(DESCRIPTION OF THE TASK): Begin with the first line of the entries below. Copy each line exactly, stopping after the one that contains "match pool !!".
*** Opening of MATERIAL PROVIDED ***
(** [random.seed(s)]: the module-level generator restarts from the seed. *)
Definition seed_random `{Libraries} {Obj} (s : Z) : M Obj unit :=
  fun w => (Ok tt, mkWorld (self w) (mkInterp (mkRng (seed_tape s) 0%nat) (np_random (interp w)))).

Section Sampling.
Context {T : Type}.

(** The selection loop of [random.sample]:
    [for i in xrange(k): j = int(random() * (n-i)); result[i] = pool[j];
    pool[j] = pool[n-i-1]].  [steps] counts the iterations left. *)
Fixpoint sample_loop (steps i n : nat) (pool : list T) (g : rng)
  : result (list T) * rng :=
  match steps with
  | O => (Ok [], g)
  | Datatypes.S steps' =>
      let '(j, g') := randbelow g (n - i) in
      match pool !! j, pool !! (n - i - 1)%nat with
      | Some x, Some y =>
          match sample_loop steps' (Datatypes.S i) n (<[j := y]> pool) g' with
          | (Ok r, g'') => (Ok (x :: r), g'')
          | (Raise e, g'') => (Raise e, g'')
          end
      | _, _ => (Raise IndexError, g')
      end
  end.

(** [random.sample(population, k)] on a generator: [ValueError] unless
    [0 <= k <= len(population)], then [k] items at distinct positions. *)
Definition sample_on (population : list T) (k : Z) (g : rng)
  : result (list T) * rng :=
  let n := length population in
  if (0 <=? k) && (k <=? Z.of_nat n)
  then sample_loop (Z.to_nat k) 0 n population g
  else (Raise ValueError, g).

Definition random_sample {Obj} (population : deque T) (k : Z) : M Obj (list T) :=
  with_py_random (sample_on (items population) k).

(** numpy's in-place shuffle:
    [for i in reversed(range(1, n)): j = rk_interval(i); x[i], x[j] = x[j], x[i]].
    The argument is the current [i]. *)
Fixpoint shuffle_loop (i : nat) (x : list T) (g : rng) : list T * rng :=
  match i with
  | O => (x, g)
  | Datatypes.S i' =>
      let '(j, g') := randbelow g (Datatypes.S i) in
      match x !! i, x !! j with
      | Some xi, Some xj => shuffle_loop i' (<[j := xi]> (<[i := xj]> x)) g'
      | _, _ => shuffle_loop i' x g'
      end
  end.

(** [np.array(d)[idx]]: the items at the given positions, in that order. *)
Fixpoint take_indices (l : list T) (idx : list nat) : result (list T) :=
  match idx with
  | [] => Ok []
  | i :: idx' =>
      match l !! i, take_indices l idx' with
      | Some x, Ok r => Ok (x :: r)
      | None, _ => Raise IndexError
      | _, Raise e => Raise e
      end
  end.
End Sampling.

(** [np.random.permutation(n)]: [arange(n)] shuffled. *)
Definition permutation (n : nat) (g : rng) : list nat * rng :=
  shuffle_loop (n - 1) (seq 0 n) g.

(** [np.random.choice(a, size, False, p)] for an integer [a]: the checks on
    the population, then either the weighted draw or the first [size]
    entries of a permutation of [range(a)].  A negative [size] fails when the
    result is shaped, after the permutation was drawn. *)
Definition choice_on `{Libraries} (a size : Z) (p : option (list float)) (g : rng)
  : result (list nat) * rng :=
  if (a <=? 0) && negb (choice_empty_ok && (size =? 0)) then (Raise ValueError, g)
  else if a <? size then (Raise ValueError, g)
  else match p with
       | Some weights => choice_weighted a size weights g
       | None =>
           let '(perm, g') := permutation (Z.to_nat a) g in
           if size <? 0 then (Raise ValueError, g')
           else (Ok (take (Z.to_nat size) perm), g')
       end.

Definition np_random_choice `{Libraries} {Obj} (a size : Z) (p : option (list float))
  : M Obj (list nat) :=
  with_np_random (choice_on a size p).

(** ** [exp] and [softmax] on binary64 *)

(** The Taylor polynomial of [exp] of degree 20, by Horner's rule. *)
Definition exp_taylor (y : float) : float :=
  foldr (fun k acc => (1 + y * acc / k)%float) 1%float
        (map (fun k => SF2Prim (binary_normalize prec emax (Z.of_nat k) 0 false)) (seq 1 20)).

(** Halves [x] until its magnitude is at most one half, counting the halvings. *)
Fixpoint halve (fuel : nat) (x : float) (k : nat) : float * nat :=
  if PrimFloat.leb (PrimFloat.abs x) 0.5%float then (x, k)
  else match fuel with
       | O => (x, k)
       | Datatypes.S fuel' => halve fuel' (x / 2)%float (Datatypes.S k)
       end.

Fixpoint square_times (k : nat) (x : float) : float :=
  match k with
  | O => x
  | Datatypes.S k' => square_times k' (x * x)%float
  end.

(** [np.exp] on one binary64 value, by argument halving and repeated
    squaring.  Like the library routine it is exact at 0, overflows to
    [infinity] and underflows to 0; in between it agrees with the library up
    to rounding. *)
Definition np_exp (x : float) : float :=
  if PrimFloat.eqb x infinity then infinity
  else if PrimFloat.eqb x neg_infinity then 0%float
  else let '(y, k) := halve 1100 x 0 in square_times k (exp_taylor y).

(** [np.sum] of a one-dimensional array, summed left to right. *)
Definition np_sum (l : list float) : float :=
  fold_left PrimFloat.add l 0%float.

(** [softmax(y)]: [e = np.exp(np.array(y)); return e / np.sum(e)]. *)
Definition softmax (y : list float) : list float :=
  let e := map np_exp y in
  map (fun x => (x / np_sum e)%float) e.

(** The maximum of an array ([neg_infinity] for an empty one). *)
Definition float_max (l : list float) : float :=
  fold_left (fun m x => if PrimFloat.ltb m x then x else m) l neg_infinity.

(** The specification's softmax, following its words:
    [w_i = exp(r_i - max_r) / sum_j exp(r_j - max_r)]. *)
Definition softmax_stabilized (y : list float) : list float :=
  let max_r := float_max y in
  let e := map (fun r => np_exp (r - max_r)%float) y in
  map (fun x => (x / np_sum e)%float) e.

(** ** Transitions and batches *)

Section Transitions.
Context {St Act : Type}.

(** One experience [(s, a, r, t, s2)]. *)
Record Transition : Type := mkTransition {
  state : St;
  action : Act;
  reward : float;
  terminal : bool;
  next_state : St
}.

(** The five parallel sequences [s_batch, a_batch, r_batch, t_batch, s2_batch]. *)
Record Batch : Type := mkBatch {
  s_batch : list St;
  a_batch : list Act;
  r_batch : list float;
  t_batch : list bool;
  s2_batch : list St
}.

(** [np.array([_[0] for _ in batch]), ..., np.array([_[4] for _ in batch])]. *)
Definition columns (batch : list Transition) : Batch :=
  mkBatch (map state batch) (map action batch) (map reward batch)
          (map terminal batch) (map next_state batch).

(** What a method call returns. *)
Inductive value : Type :=
  | VNone
  | VInt (z : Z)
  | VBatch (b : Batch).
End Transitions.
Arguments Transition St Act : clear implicits.
Arguments Batch St Act : clear implicits.
Arguments value St Act : clear implicits.

(** ** [class ReplayBuffer] (the specification's UniformBuffer) *)

Module ReplayBuffer.
Section Methods.
Context `{Libraries} {St Act : Type}.

(** The instance attributes set by [__init__]. *)
Record t : Type := mk {
  buffer_size : Z;
  count : Z;
  buffer : deque (Transition St Act)
}.

(** [__init__(self, buffer_size, random_seed=123)], run in an interpreter
    whose generators are in the state [i]. *)
Definition init (buffer_size random_seed : Z) (i : Interp) : result (World t) :=
  match deque_new None with
  | Ok d => Ok (snd (seed_random random_seed (mkWorld (mk buffer_size 0 d) i)))
  | Raise e => Raise e
  end.

Definition set_count (c : Z) : M t unit :=
  o ← get_self; set_self (mk (buffer_size o) c (buffer o)).

Definition set_buffer (d : deque (Transition St Act)) : M t unit :=
  o ← get_self; set_self (mk (buffer_size o) (count o) d).

(** [self.buffer.append(x)]. *)
Definition buffer_append (x : Transition St Act) : M t unit :=
  o ← get_self; set_buffer (deque_append (buffer o) x).

(** [self.buffer.popleft()]. *)
Definition buffer_popleft : M t (Transition St Act) :=
  o ← get_self;
  '(x, d) ← lift (deque_popleft (buffer o));
  _ ← set_buffer d;
  mret x.

(** [add(self, s, a, r, t, s2)]. *)
Definition add (s : St) (a : Act) (r : float) (t' : bool) (s2 : St) : M t unit :=
  let experience := mkTransition s a r t' s2 in
  o ← get_self;
  if count o <? buffer_size o then
    _ ← buffer_append experience;
    o ← get_self;
    set_count (count o + 1)
  else
    _ ← buffer_popleft;
    buffer_append experience.

(** [size(self)]. *)
Definition size : M t Z :=
  o ← get_self; mret (count o).

(** [sample_batch(self, batch_size)]. *)
Definition sample_batch (batch_size : Z) : M t (Batch St Act) :=
  o ← get_self;
  batch ← (if count o <? batch_size
           then random_sample (buffer o) (count o)
           else random_sample (buffer o) batch_size);
  mret (columns batch).

(** [last_n_batch(self, batch_size)]: [batch] is the deque itself or the
    subscription [self.buffer[-batch_size:]]. *)
Definition last_n_batch (batch_size : Z) : M t (Batch St Act) :=
  o ← get_self;
  batch ← (if count o <? batch_size
           then mret (items (buffer o))
           else
             r ← lift (deque_getitem (buffer o) (KSlice (Some (- batch_size)) None));
             match r with
             | Many l => mret l
             | One _ => raise TypeError
             end);
  mret (columns batch).

(** What an attribute of an instance holds. *)
Inductive attribute : Type :=
  | AInt (z : Z)
  | ADeque (d : deque (Transition St Act))
  | AMethod.

(** [getattr(self, name)]: the three instance attributes and the methods
    of the class; any other name raises [AttributeError]. *)
Definition getattr (o : t) (name : string) : result attribute :=
  if String.eqb name "buffer_size" then Ok (AInt (buffer_size o))
  else if String.eqb name "count" then Ok (AInt (count o))
  else if String.eqb name "buffer" then Ok (ADeque (buffer o))
  else if (String.eqb name "add" || String.eqb name "size"
           || String.eqb name "sample_batch" || String.eqb name "last_n_batch"
           || String.eqb name "clear")%bool then Ok AMethod
  else Raise AttributeError.

(** Stores the deque [d] back under the attribute it was read from. *)
Definition store_deque (o : t) (name : string) (d : deque (Transition St Act)) : t :=
  if String.eqb name "buffer" then mk (buffer_size o) (count o) d else o.

(** [self.<name>.clear()]: the attribute is looked up and, when it holds a
    deque, that deque is emptied in place; integers and bound methods have
    no [clear]. *)
Definition clear_attribute (name : string) : M t unit :=
  o ← get_self;
  a ← lift (getattr o name);
  match a with
  | ADeque d => set_self (store_deque o name (deque_clear d))
  | AInt _ | AMethod => raise AttributeError
  end.

(** [clear(self)]: [self.deque.clear(); self.count = 0]. *)
Definition clear : M t unit :=
  _ ← clear_attribute "deque";
  set_count 0.

(** The calls a training loop makes, and their dispatch. *)
Inductive call : Type :=
  | Add (s : St) (a : Act) (r : float) (t' : bool) (s2 : St)
  | Size
  | SampleBatch (batch_size : Z)
  | LastNBatch (batch_size : Z)
  | Clear.

(** The call of [add] that stores the experience [x]. *)
Definition add_transition (x : Transition St Act) : call :=
  Add (state x) (action x) (reward x) (terminal x) (next_state x).

Definition invoke (c : call) : M t (value St Act) :=
  match c with
  | Add s a r t' s2 => _ ← add s a r t' s2; mret VNone
  | Size => n ← size; mret (VInt n)
  | SampleBatch k => b ← sample_batch k; mret (VBatch b)
  | LastNBatch k => b ← last_n_batch k; mret (VBatch b)
  | Clear => _ ← clear; mret VNone
  end.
*** Close of MATERIAL PROVIDED ***
(EXPECTED OUTPUT):
(** [random.seed(s)]: the module-level generator restarts from the seed. *)
Definition seed_random `{Libraries} {Obj} (s : Z) : M Obj unit :=
  fun w => (Ok tt, mkWorld (self w) (mkInterp (mkRng (seed_tape s) 0%nat) (np_random (interp w)))).

Section Sampling.
Context {T : Type}.

(** The selection loop of [random.sample]:
    [for i in xrange(k): j = int(random() * (n-i)); result[i] = pool[j];
    pool[j] = pool[n-i-1]].  [steps] counts the iterations left. *)
Fixpoint sample_loop (steps i n : nat) (pool : list T) (g : rng)
  : result (list T) * rng :=
  match steps with
  | O => (Ok [], g)
  | Datatypes.S steps' =>
      let '(j, g') := randbelow g (n - i) in
      match pool !! j, pool !! (n - i - 1)%nat with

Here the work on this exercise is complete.